§ REQUIRED WORK
In the records below, find the line that contains "In a buffer" and the line that contains "From S2P Require Import Prelude". Set down exactly those lines and every line between them, and nothing more.

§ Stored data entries
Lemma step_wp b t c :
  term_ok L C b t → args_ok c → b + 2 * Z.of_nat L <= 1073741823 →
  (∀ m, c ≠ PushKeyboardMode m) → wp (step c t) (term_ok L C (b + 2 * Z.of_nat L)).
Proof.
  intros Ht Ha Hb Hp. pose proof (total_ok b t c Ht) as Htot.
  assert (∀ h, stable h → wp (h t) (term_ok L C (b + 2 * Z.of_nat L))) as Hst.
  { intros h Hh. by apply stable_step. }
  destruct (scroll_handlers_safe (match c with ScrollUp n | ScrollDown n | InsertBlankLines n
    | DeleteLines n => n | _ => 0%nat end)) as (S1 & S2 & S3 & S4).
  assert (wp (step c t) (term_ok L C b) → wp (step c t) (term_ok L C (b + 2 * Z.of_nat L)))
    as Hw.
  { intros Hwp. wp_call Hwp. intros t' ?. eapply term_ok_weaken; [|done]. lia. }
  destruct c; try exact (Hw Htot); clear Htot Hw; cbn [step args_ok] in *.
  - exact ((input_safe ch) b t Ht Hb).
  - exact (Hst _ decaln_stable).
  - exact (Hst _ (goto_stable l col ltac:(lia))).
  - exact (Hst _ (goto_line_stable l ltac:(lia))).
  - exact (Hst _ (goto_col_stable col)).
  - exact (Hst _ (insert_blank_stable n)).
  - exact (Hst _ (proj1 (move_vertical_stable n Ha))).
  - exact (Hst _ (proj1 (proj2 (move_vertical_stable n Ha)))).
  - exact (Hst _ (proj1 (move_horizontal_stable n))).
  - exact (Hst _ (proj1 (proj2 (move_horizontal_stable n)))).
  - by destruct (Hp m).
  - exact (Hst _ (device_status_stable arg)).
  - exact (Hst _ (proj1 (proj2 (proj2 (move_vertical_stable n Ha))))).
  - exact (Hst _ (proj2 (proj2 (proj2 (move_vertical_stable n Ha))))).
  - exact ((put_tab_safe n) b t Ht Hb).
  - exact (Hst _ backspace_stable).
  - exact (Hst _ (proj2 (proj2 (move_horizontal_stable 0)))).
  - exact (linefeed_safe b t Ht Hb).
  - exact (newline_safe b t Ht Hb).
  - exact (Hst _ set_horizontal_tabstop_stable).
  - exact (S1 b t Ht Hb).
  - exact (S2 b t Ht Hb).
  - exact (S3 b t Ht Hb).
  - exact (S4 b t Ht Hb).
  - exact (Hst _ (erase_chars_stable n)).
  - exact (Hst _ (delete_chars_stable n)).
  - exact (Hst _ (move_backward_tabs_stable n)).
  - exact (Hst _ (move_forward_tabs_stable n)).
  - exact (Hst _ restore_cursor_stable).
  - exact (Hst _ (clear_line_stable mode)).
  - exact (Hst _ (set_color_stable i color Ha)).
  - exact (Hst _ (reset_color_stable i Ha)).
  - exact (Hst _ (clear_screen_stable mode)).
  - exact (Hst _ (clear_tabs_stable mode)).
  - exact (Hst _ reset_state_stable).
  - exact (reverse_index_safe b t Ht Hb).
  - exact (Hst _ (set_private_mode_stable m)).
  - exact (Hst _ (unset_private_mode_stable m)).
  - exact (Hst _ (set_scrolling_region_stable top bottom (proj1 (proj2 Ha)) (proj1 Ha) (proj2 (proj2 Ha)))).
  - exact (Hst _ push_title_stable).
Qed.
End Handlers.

...

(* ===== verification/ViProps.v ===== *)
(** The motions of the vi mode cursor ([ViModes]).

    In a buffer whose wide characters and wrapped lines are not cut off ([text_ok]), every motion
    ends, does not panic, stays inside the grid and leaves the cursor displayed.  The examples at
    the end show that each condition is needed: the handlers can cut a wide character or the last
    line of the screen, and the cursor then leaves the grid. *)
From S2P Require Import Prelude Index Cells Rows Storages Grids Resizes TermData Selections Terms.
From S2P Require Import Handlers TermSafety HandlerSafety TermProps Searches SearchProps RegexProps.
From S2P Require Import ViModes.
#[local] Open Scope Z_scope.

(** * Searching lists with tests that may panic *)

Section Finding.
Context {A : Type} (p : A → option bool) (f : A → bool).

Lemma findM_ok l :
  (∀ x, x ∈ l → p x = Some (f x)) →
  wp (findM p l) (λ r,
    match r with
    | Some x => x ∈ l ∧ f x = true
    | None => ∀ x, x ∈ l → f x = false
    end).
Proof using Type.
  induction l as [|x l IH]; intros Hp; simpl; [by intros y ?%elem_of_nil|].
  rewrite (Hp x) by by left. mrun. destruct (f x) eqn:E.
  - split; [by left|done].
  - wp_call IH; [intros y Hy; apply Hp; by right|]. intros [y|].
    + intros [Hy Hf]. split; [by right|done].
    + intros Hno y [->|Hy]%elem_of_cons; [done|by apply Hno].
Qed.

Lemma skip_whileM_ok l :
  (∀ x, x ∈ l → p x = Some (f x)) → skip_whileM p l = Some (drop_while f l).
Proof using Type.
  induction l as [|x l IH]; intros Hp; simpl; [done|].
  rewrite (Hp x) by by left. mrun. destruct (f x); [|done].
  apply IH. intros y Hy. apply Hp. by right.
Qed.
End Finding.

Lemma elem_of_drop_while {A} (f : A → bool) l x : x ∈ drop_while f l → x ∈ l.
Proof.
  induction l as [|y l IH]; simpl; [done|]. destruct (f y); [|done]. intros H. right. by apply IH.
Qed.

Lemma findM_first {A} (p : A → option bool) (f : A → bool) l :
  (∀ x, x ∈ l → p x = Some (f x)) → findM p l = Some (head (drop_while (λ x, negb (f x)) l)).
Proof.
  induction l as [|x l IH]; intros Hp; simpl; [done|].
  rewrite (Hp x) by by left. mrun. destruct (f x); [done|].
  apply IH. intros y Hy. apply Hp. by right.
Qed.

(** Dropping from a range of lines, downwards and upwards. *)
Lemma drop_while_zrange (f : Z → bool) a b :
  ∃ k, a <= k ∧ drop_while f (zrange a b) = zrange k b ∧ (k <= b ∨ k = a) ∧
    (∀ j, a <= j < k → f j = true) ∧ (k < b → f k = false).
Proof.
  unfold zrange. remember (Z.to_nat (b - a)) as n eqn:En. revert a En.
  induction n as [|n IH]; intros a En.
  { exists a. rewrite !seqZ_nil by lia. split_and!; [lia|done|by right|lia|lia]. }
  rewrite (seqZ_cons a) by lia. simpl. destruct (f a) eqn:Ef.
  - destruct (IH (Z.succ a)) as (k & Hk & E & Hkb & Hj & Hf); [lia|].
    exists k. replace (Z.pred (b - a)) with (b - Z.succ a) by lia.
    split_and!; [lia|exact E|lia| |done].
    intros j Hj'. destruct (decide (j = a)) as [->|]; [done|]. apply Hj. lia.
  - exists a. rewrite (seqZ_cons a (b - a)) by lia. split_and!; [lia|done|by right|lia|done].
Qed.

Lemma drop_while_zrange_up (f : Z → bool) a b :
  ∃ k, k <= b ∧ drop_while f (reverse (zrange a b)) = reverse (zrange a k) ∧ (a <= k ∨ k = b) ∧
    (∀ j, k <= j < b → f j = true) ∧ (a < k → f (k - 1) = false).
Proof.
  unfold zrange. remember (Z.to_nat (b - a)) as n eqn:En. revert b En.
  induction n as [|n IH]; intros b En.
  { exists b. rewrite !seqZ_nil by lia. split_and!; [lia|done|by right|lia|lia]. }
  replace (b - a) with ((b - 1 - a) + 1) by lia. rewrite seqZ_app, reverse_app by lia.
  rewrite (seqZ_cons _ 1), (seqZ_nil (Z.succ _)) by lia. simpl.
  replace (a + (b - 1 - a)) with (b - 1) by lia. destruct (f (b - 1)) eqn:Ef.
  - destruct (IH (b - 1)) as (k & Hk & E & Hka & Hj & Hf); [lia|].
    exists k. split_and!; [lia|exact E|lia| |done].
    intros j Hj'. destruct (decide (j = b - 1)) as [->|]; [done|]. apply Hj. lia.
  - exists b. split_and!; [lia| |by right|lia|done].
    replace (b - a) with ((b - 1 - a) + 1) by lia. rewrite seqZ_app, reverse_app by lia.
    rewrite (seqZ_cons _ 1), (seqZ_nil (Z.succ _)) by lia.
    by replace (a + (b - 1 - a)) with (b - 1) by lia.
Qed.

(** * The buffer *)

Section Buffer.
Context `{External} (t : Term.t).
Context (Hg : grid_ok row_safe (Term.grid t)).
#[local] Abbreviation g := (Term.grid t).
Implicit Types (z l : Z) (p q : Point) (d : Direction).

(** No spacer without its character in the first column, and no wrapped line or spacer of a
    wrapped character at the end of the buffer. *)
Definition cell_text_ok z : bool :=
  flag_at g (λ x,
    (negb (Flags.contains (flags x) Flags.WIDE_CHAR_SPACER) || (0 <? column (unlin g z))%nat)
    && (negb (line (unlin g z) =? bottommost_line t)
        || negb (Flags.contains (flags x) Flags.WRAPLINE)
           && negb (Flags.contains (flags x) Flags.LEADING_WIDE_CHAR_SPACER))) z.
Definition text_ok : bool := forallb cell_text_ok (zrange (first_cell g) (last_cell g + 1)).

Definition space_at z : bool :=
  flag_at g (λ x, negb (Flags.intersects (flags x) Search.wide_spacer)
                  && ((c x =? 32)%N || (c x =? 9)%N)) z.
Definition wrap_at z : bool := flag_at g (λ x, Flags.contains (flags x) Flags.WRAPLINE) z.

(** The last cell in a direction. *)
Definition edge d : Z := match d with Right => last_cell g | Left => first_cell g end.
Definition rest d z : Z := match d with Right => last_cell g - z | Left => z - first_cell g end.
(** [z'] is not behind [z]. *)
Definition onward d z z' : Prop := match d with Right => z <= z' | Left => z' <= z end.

§ EXERCISE ANSWER
    In a buffer whose wide characters and wrapped lines are not cut off ([text_ok]), every motion
    ends, does not panic, stays inside the grid and leaves the cursor displayed.  The examples at
    the end show that each condition is needed: the handlers can cut a wide character or the last
    line of the screen, and the cursor then leaves the grid. *)
From S2P Require Import Prelude Index Cells Rows Storages Grids Resizes TermData Selections Terms.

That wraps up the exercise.